## Problem to solve
Output range, inclusive: from the line containing "intros Hlen Hload Himg." to the line containing "exists table. split; [exact Hres|].". Restate those lines from the data below word for word and only those.

☆ ☆ ☆

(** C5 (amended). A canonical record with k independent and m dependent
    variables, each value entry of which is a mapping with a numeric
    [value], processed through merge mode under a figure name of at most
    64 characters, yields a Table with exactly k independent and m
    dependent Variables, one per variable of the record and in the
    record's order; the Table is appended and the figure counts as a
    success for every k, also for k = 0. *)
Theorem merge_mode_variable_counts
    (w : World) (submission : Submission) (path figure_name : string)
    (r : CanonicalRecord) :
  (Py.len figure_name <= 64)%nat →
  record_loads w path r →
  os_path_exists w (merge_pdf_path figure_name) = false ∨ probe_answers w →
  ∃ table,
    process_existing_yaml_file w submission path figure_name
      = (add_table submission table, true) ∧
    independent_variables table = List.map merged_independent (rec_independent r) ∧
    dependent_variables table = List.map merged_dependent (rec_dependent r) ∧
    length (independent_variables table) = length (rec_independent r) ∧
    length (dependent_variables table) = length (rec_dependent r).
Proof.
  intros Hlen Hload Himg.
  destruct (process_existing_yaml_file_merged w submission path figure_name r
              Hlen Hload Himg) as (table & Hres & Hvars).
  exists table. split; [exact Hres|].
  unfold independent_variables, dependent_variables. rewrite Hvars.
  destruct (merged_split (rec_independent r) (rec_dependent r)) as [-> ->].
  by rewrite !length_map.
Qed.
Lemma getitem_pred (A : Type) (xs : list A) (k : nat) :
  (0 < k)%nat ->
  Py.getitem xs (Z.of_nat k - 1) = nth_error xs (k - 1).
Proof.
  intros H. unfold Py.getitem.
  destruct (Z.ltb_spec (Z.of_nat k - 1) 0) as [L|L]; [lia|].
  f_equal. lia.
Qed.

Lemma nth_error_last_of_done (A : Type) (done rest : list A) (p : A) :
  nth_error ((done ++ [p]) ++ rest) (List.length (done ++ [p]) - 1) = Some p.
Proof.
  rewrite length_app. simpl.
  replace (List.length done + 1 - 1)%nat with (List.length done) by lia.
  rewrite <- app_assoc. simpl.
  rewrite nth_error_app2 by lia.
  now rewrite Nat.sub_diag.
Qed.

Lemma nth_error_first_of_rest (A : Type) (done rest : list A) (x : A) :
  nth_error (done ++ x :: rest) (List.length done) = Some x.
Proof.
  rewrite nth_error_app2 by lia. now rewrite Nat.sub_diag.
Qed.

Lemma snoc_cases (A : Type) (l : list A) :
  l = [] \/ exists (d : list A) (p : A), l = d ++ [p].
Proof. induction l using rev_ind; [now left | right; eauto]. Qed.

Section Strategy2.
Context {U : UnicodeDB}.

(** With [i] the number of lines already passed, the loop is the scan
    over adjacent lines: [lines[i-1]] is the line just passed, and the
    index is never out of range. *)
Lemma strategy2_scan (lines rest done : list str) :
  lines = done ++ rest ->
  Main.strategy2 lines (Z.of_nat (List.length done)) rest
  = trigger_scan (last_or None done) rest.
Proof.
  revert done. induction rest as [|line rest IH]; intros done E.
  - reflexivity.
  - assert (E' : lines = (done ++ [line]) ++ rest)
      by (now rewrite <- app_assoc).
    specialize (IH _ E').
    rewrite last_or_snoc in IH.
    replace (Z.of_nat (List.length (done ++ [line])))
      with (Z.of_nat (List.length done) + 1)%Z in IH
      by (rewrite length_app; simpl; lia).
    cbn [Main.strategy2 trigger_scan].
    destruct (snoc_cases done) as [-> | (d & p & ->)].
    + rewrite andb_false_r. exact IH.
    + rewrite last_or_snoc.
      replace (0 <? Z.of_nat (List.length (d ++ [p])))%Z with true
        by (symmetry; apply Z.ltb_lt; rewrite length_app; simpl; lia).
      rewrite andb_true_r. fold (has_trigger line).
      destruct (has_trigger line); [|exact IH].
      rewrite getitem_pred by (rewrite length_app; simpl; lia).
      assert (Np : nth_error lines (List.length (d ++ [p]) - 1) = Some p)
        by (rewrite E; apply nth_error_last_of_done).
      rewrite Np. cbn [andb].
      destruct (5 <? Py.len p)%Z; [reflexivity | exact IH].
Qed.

☆ ☆ ☆

## Completed exercise
  intros Hlen Hload Himg.
  destruct (process_existing_yaml_file_merged w submission path figure_name r
              Hlen Hload Himg) as (table & Hres & Hvars).
  exists table. split; [exact Hres|].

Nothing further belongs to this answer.